The main cause behind this last finding is believed to be that it is difficult for the fishes’ dietary habits to influence benthic invertebrate numbers and the leaf breakdown rate in such circumstances. If the majority of benthic invertebrates present are difficult for the fish to eat, then their diet is unlikely to change from terrestrial to benthic invertebrates.
This research provides initial proof that the length of the period where forest-dwelling insects are present in rivers has an extensive impact on salmon growth rate and size distribution, stream food webs and ecosystem functions. In addition, the effect on stream ecosystems is more pronounced when there is a high population of benthic invertebrate species that are easy for salmon to consume. These results show the vital importance of studying organisms’ seasonality, which connects ecosystems such as those of forests and rivers, in order to understand food web structures and ecosystem functions.
Based on these research results, we can see how worldwide climate change is impacting the seasonality of organisms living in specific ecosystems and that these changes in turn are likely to have a significant ripple effect on the surrounding ecosystems. Investigating these aspects, and being able to understand and predict the domino effect that climate change has on ecosystem behavior are important issues in the study of macrobiology.
At present, the researchers have set up observation sites all across Japan, from Hokkaido in the north to Kyushu in the south. They are conducting longitudinal observations on the seasonal rise and decline of forest and river-dwelling insects in collaboration with local researchers. Through a combination of wide-ranging, longitudinal species observations and outdoor experiments like the ones in this study, they hope to deepen our understanding of how climate change impacts ecosystems’ seasonal aspects, with a view to being able to predict these effects.
1. Benthic invertebrates: The collective name for aquatic, spineless organisms that live in the benthic zone, the ecological region at the lowest level of a body of water. In streams, this category includes the young of aquatic insects such as dragonflies and stoneflies, as well as amphipods and isopods.

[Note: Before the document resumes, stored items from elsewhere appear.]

(** The tracked axes are four at every moment of a run. *)
Lemma tracked_axes_length (es : list Event) (wd : World) :
  length (axes (gamepadState (input wd))) = 4%nat ->
  length (axes (gamepadState (input (run wd es)))) = 4%nat.
Proof.
  unfold run; revert wd; induction es as [|e es IH]; intros wd Hlen;
    [exact Hlen|].
  cbn [fold_left]; apply IH.
  destruct e; cbn; try exact Hlen.
  - unfold handleGamepadConnected; destruct (gamepadIndex (input wd)); exact Hlen.
  - unfold handleGamepadDisconnected; destruct (gamepadIndex (input wd)) as [active|];
      [destruct (index gamepad =? active)%nat|]; try exact Hlen; reflexivity.
  - unfold updateGamepadInput; destruct (gamepadIndex (input wd)) as [active|];
      [|exact Hlen].
    destruct (nth_error gamepads active) as [[gp|]|]; cbn; try exact Hlen.
    rewrite readAxes_length; exact Hlen.
Qed.

(** ** Rotation and translation *)

Lemma Vector3_eq (u v : Vector3) :
  x u = x v -> y u = y v -> z u = z v -> u = v.
Proof. destruct u, v; cbn; intros; subst; reflexivity. Qed.

Lemma Quaternion_eq (p q : Quaternion) :
  qx p = qx q -> qy p = qy q -> qz p = qz q -> qw p = qw q -> p = q.
Proof. destruct p, q; cbn; intros; subst; reflexivity. Qed.

Lemma rotateY_0 (o : Object3D) : rotateY o 0 = o.
Proof.
  destruct o as [p [a b c e] sc].
  unfold rotateY, rotateOnAxis, setFromAxisAngle, multiply, _yAxis; cbn.
  replace (0 / 2) with 0 by lra; rewrite sin_0, cos_0.
  f_equal; apply Quaternion_eq; cbn; ring.
Qed.

Lemma translateZ_0 (o : Object3D) : translateZ o 0 = o.
Proof.
  destruct o as [[a b c] q sc].
  unfold translateZ, translateOnAxis, add, multiplyScalar; cbn.
  f_equal; apply Vector3_eq; cbn; ring.
Qed.

(** The two tests [!== 0] of "Apply Input" skip calls that change nothing. *)
Lemma applyInput_rotate_translate (deltaTime forwardInput turnInput : R) (c : Object3D) :
  applyInput deltaTime (forwardInput, turnInput) c =
    translateZ (rotateY c (turnSpeed * deltaTime * turnInput))
               (carSpeed * deltaTime * forwardInput).
Proof.
  unfold applyInput.
  destruct (Req_dec_T turnInput 0) as [Ht|Ht];
    destruct (Req_dec_T forwardInput 0) as [Hf|Hf]; subst;
    rewrite ?Rmult_0_r, ?rotateY_0, ?translateZ_0; reflexivity.
Qed.

Lemma rotateY_yaw (o : Object3D) (yaw angle : R) :
  quaternion o = yawQuaternion yaw ->
  quaternion (rotateY o angle) = yawQuaternion (yaw + angle).
Proof.
  intros Hq; unfold rotateY, rotateOnAxis, setFromAxisAngle, multiply, _yAxis.
  cbn [quaternion x y z]; rewrite Hq; unfold yawQuaternion; cbn [qx qy qz qw].
  replace ((yaw + angle) / 2) with (yaw / 2 + angle / 2) by lra.
  rewrite sin_plus, cos_plus.
  apply Quaternion_eq; cbn; ring.
Qed.

(** The local forward axis of an object with yaw [yaw] is
    [(sin yaw, 0, cos yaw)]. *)
Lemma forward_axis_yaw (yaw : R) :
  applyQuaternion _zAxis (yawQuaternion yaw) = mkVector3 (sin yaw) 0 (cos yaw).
Proof.
  assert (Hsin : sin yaw = 2 * sin (yaw / 2) * cos (yaw / 2)).
  { rewrite <- sin_2a; f_equal; lra. }
  assert (Hcos : cos yaw = 1 - 2 * sin (yaw / 2) * sin (yaw / 2)).
  { rewrite <- cos_2a_sin; f_equal; lra. }
  unfold applyQuaternion, yawQuaternion, _zAxis; cbn.
  rewrite Hsin, Hcos.
  apply Vector3_eq; cbn; ring.
Qed.

Lemma translateZ_yaw (o : Object3D) (yaw distance : R) :
  quaternion o = yawQuaternion yaw ->
  position (translateZ o distance) =
    mkVector3 (x (position o) + sin yaw * distance)
              (y (position o))
              (z (position o) + cos yaw * distance).
Proof.
  intros Hq; unfold translateZ, translateOnAxis; cbn [position].
  rewrite Hq, forward_axis_yaw; unfold add, multiplyScalar; cbn.
  apply Vector3_eq; cbn; ring.
Qed.


Lemma initialCar_yaw : quaternion initialCar = yawQuaternion 0.
Proof.
  unfold initialCar, yawQuaternion; cbn.
  replace (0 / 2) with 0 by lra; rewrite sin_0, cos_0; reflexivity.
Qed.

(** The pose after one [updateCar] of a car with yaw [yaw], in coordinates. *)
Lemma updateCar_yaw (deltaTime : R) (i : Input) (c : Object3D) (yaw : R) :
  quaternion c = yawQuaternion yaw ->
  let yaw' := yaw + turnSpeed * deltaTime * snd (determineInput i) in
  let distance := carSpeed * deltaTime * fst (determineInput i) in
  quaternion (updateCar deltaTime i c) = yawQuaternion yaw' /\
  position (updateCar deltaTime i c) =
    mkVector3
      (MathUtils.clamp (x (position c) + sin yaw' * distance) (- boundary) boundary)
      0.5
      (MathUtils.clamp (z (position c) + cos yaw' * distance) (- boundary) boundary).
Proof.
  intros Hyaw yaw' distance; unfold updateCar.
  rewrite (surjective_pairing (determineInput i)), applyInput_rotate_translate.
  fold distance.
  assert (Hrot : quaternion (rotateY c (turnSpeed * deltaTime * snd (determineInput i)))
                 = yawQuaternion yaw') by (apply rotateY_yaw; exact Hyaw).
  split; [exact Hrot|].
  unfold boundaryChecks; cbn [position].
  rewrite (translateZ_yaw _ yaw' distance Hrot); reflexivity.
Qed.


(** A frame of no duration leaves a car inside the bounds where it is. *)
Lemma updateCar_no_time (i : Input) (c : Object3D) :
  - boundary <= x (position c) <= boundary ->
  - boundary <= z (position c) <= boundary ->
  y (position c) = 0.5 ->
  updateCar 0 i c = c.
Proof.
  intros Hx Hz Hy; unfold updateCar.
  rewrite (surjective_pairing (determineInput i)), applyInput_rotate_translate.
  rewrite !Rmult_0_r, !Rmult_0_l, rotateY_0, translateZ_0.
  unfold boundaryChecks; rewrite !clamp_inside by assumption.
  destruct c as [[a b e] q sc]; cbn in *; subst; reflexivity.
Qed.
(** C8.  For [0 <= x, y < 2^level] the path [RecPlaceTile] descends for
    [(level, x, y)], retraced with the quadrant refinement of the walk, gives
    back [(level, x, y)], and it is the only path of valid indices that does.
    The walk and the placement therefore meet at the same node: a task the
    walk enqueued for [(level, x, y)] has its node, with the task's box and
    the current stamp, at the end of the placement path, and [PlaceTile]
    attaches the loaded tile to exactly that node. *)
Theorem round_trip_addressing (level x y : Z) :
  0 <= level -> 0 <= x < 2 ^ level -> 0 <= y < 2 ^ level ->
  let path := place_path (Z.to_nat level) x y in
  retrace path = mkTileId level x y
  /\ (forall path', Forall valid_index path' ->
        retrace path' = mkTileId level x y -> path' = path)
  /\ (forall fuel this pos flags uninit r box,
        LoadLocality fuel this pos flags uninit = Some r ->
        Z.land flags SYNC = 0 ->
        In (mkTileTask (mkTileId level x y) box) (queue_ (l_manager r)) ->
        exists node,
          descend (root_ (l_manager r)) path = Some node
          /\ payload node = (box, None, generation_ this)
          /\ forall t, exists root',
               PlaceTile (l_manager r) t (mkTileId level x y)
               = (set_root (l_manager r) root', Attached)
               /\ descend root' path = Some (set_tile node (Some t))).
Proof.
  intros Hl Hx Hy path.
  assert (Hrt : retrace path = mkTileId level x y)
    by (now apply retrace_place_path).
  assert (Huniq : forall path', Forall valid_index path' ->
            retrace path' = mkTileId level x y -> path' = path).
  { intros path' Hv Hr.
    destruct (place_path_retrace path' Hv) as (Hlen & _ & _ & Hp).
    rewrite Hr in Hlen, Hp. cbn [id_level id_x id_y] in Hlen, Hp.
    subst path. rewrite Hlen, Nat2Z.id. now symmetry. }
  split; [exact Hrt|]. split; [exact Huniq|].
  intros fuel this pos flags uninit r box Hr Hs Hin.
  rewrite LoadLocality_unfold, Hs in Hr. cbn [Z.eqb negb] in Hr. cbv zeta in Hr.
  destruct (walk_at _ _ _ _ _ _) as [w|] eqn:Hw; [|discriminate].
  injection Hr as <-. cbn [l_manager queue_ root_ set_queue set_root] in Hin |- *.
  destruct (walk_keeps_node _ _ _ _ _ _ _ Hw) as [root' Hroot].
  destruct (walk_enqueued_node _ _ _ _ _ _ _ Hw _ Hin)
    as [[]|(path' & node' & Hv & Htask & Hn & Hp)].
  unfold task_at in Htask. injection Htask as Hid Hbox.
  fold (retrace path') in Hid. symmetry in Hid.
  apply Huniq in Hid; [|exact Hv]. subst path'.
  rewrite Hroot in Hn |- *. cbn [descend_ptr task_bbox generation_ set_queue] in Hn, Hp.
  exists node'. split; [exact Hn|]. split; [exact Hp|].
  intros t. unfold PlaceTile. cbn [root_ set_queue set_root id_level id_x id_y].
  pose proof (RecPlaceTile_node_path (Z.to_nat level) root' t x y) as Hplace.
  cbv zeta in Hplace. fold path in Hplace. rewrite Z2Nat.id in Hplace by lia.
  rewrite Hn in Hplace.
  assert (Htl : tile node' = None) by (unfold payload in Hp; congruence).
  rewrite Htl in Hplace.
  destruct Hplace as (root'' & -> & Hd & _).
  exists root''. split; [reflexivity|exact Hd].
Qed.

End Same_node.

Section Collection.
Context `{Collab : Collaborators}.


Lemma RecGarbageCollectTiles_childs (g : Z) (node : QuadNode) (i : Z) :
  childs (RecGarbageCollectTiles g node) i = collect_slot g (childs node i).
Proof.
  destruct node as [b t s c0 c1 c2 c3].
  destruct i as [|[[|[]|]|[|[]|]|]|]; reflexivity.
Qed.

Lemma RecGarbageCollectTiles_payload (g : Z) (node : QuadNode) :
  payload (RecGarbageCollectTiles g node) = payload node.
Proof. destruct node; reflexivity. Qed.

Lemma RecGarbageCollectTiles_generation (g : Z) (node : QuadNode) :
  generation (RecGarbageCollectTiles g node) = generation node.
Proof. destruct node; reflexivity. Qed.

Lemma generation_incr_neq (g : Z) : generation_incr g <> g.
Proof.
  unfold generation_incr. intros H.
  pose proof (Z.mod_pos_bound (g + 1) (2 ^ 64) ltac:(lia)) as Hb.
  destruct (Z.eq_dec g (2 ^ 64 - 1)) as [->|Hg].
  - vm_compute in H. discriminate.
  - rewrite Z.mod_small in H by lia. lia.
Qed.

(** A child that survives a sweep carries the stamp the sweep looked for. *)
Lemma collect_slot_stamp (g : Z) (c : option QuadNode) (n : QuadNode) :
  collect_slot g c = Some n -> generation n = g.
Proof.
  destruct c as [m|]; cbn; [|discriminate].
  destruct (Z.eqb_spec (generation m) g) as [Hg|]; cbn; [|discriminate].
  intros [= <-]. now rewrite RecGarbageCollectTiles_generation.
Qed.

Lemma collect_slot_other_stamp (g g' : Z) (c : option QuadNode) :
  g' <> g -> collect_slot g' (collect_slot g c) = None.
Proof.
  intros Hg. destruct (collect_slot g c) as [n|] eqn:Hc; [|reflexivity].
  apply collect_slot_stamp in Hc. cbn.
  destruct (Z.eqb_spec (generation n) g'); [congruence|reflexivity].
Qed.

(** The sweep never reads the stamp of the node it is given. *)
Lemma RecGarbageCollectTiles_own_stamp (g s : Z) (node : QuadNode) :
  RecGarbageCollectTiles g (set_generation node s)
  = set_generation (RecGarbageCollectTiles g node) s.
Proof. destruct node; reflexivity. Qed.

Lemma node_count_childs (node : QuadNode) :
  node_count node
  = S (match childs node 0 with Some c => node_count c | None => O end
       + match childs node 1 with Some c => node_count c | None => O end
       + match childs node 2 with Some c => node_count c | None => O end
       + match childs node 3 with Some c => node_count c | None => O end).
Proof. destruct node; reflexivity. Qed.

Lemma collect_slot_idempotent (g : Z) (c : option QuadNode) :
  below (fun n => RecGarbageCollectTiles g (RecGarbageCollectTiles g n)
                  = RecGarbageCollectTiles g n) c ->
  collect_slot g (collect_slot g c) = collect_slot g c.
Proof.
  destruct c as [n|]; cbn [below collect_slot]; [|reflexivity].
  intros IH. destruct (Z.eqb_spec (generation n) g) as [Hg|Hg]; cbn [negb];
    [|reflexivity].
  cbn [collect_slot]. rewrite RecGarbageCollectTiles_generation.
  apply Z.eqb_eq in Hg. rewrite Hg. cbn [negb]. now rewrite IH.
Qed.

(** X3.  Sweeping again for the same counter value removes nothing more:
    the sweep itself is idempotent. *)
Lemma RecGarbageCollectTiles_idempotent (g : Z) (node : QuadNode) :
  RecGarbageCollectTiles g (RecGarbageCollectTiles g node)
  = RecGarbageCollectTiles g node.
Proof.
  induction node as [b t s c0 c1 c2 c3 H0 H1 H2 H3] using QuadNode_rect_below.
  change (mkQuadNode b t s
            (collect_slot g (collect_slot g c0)) (collect_slot g (collect_slot g c1))
            (collect_slot g (collect_slot g c2)) (collect_slot g (collect_slot g c3))
          = mkQuadNode b t s (collect_slot g c0) (collect_slot g c1)
              (collect_slot g c2) (collect_slot g c3)).
  now rewrite !collect_slot_idempotent.
Qed.

(** C9.  [GarbageCollect] leaves the root node in place with its box, tile
    and stamp, and the result of the sweep does not depend on the root's own
    stamp: restamping the root before the collection is the same as
    restamping it afterwards, so a root with a stale stamp survives like any
    other. *)
Theorem GarbageCollect_keeps_root (this : TileManager) (s : Z) :
  payload (root_ (GarbageCollect this)) = payload (root_ this)
  /\ root_ (GarbageCollect (set_root this (set_generation (root_ this) s)))
     = set_generation (root_ (GarbageCollect this)) s.
Proof.
  split.
  - apply RecGarbageCollectTiles_payload.
  - cbn. apply RecGarbageCollectTiles_own_stamp.
Qed.

(** C2, amended.  [GarbageCollect] increments the generation counter after
    its sweep, so a second call with no [LoadLocality] in between finds the
    stamp of every child of the root different from the counter: it clears
    all four child slots of the root, leaving the root alone with its box,
    tile and stamp.  Only from then on is a further call without effect on
    the tree.  (The sweep alone, run twice for the same counter value, is
    idempotent: [RecGarbageCollectTiles_idempotent].) *)
Theorem GarbageCollect_twice_clears_root_childs (this : TileManager) :
  (forall i, childs (root_ (GarbageCollect (GarbageCollect this))) i = None)
  /\ node_count (root_ (GarbageCollect (GarbageCollect this))) = 1%nat
  /\ payload (root_ (GarbageCollect (GarbageCollect this))) = payload (root_ this)
  /\ root_ (GarbageCollect (GarbageCollect (GarbageCollect this)))
     = root_ (GarbageCollect (GarbageCollect this)).
Proof.
  assert (H : forall i, childs (root_ (GarbageCollect (GarbageCollect this))) i = None).
  { intros i. cbn. rewrite !RecGarbageCollectTiles_childs.
    apply collect_slot_other_stamp, generation_incr_neq. }
  split; [exact H|]. split; [|split].
  - rewrite node_count_childs, !H. reflexivity.
  - cbn. now rewrite !RecGarbageCollectTiles_payload.
  - pose proof (H 0) as H0. pose proof (H 1) as H1.
    pose proof (H 2) as H2. pose proof (H 3) as H3.
    change (root_ (GarbageCollect (GarbageCollect (GarbageCollect this))))
      with (RecGarbageCollectTiles (generation_ (GarbageCollect (GarbageCollect this)))
              (root_ (GarbageCollect (GarbageCollect this)))).
    destruct (root_ (GarbageCollect (GarbageCollect this))) as [b t g c0 c1 c2 c3].
    cbn in H0, H1, H2, H3. subst. reflexivity.
Qed.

2. Leaf breakdown rate: The speed at which leaves that fall into streams are broken down via being consumed by benthic invertebrates. This is an important ecosystem function for maintaining the matter cycle in streams.
3. Positive indirect effect: When terrestrial invertebrates are introduced to a stream, the main diet of the fish changes from benthic invertebrates to terrestrial, which results in an increase in both benthic invertebrate numbers and the breakdown rate of leaf detritus. The introduction of other organisms (the terrestrial invertebrates) changes the interaction between the two types of species (the predator-prey relationship between fish and benthic invertebrates).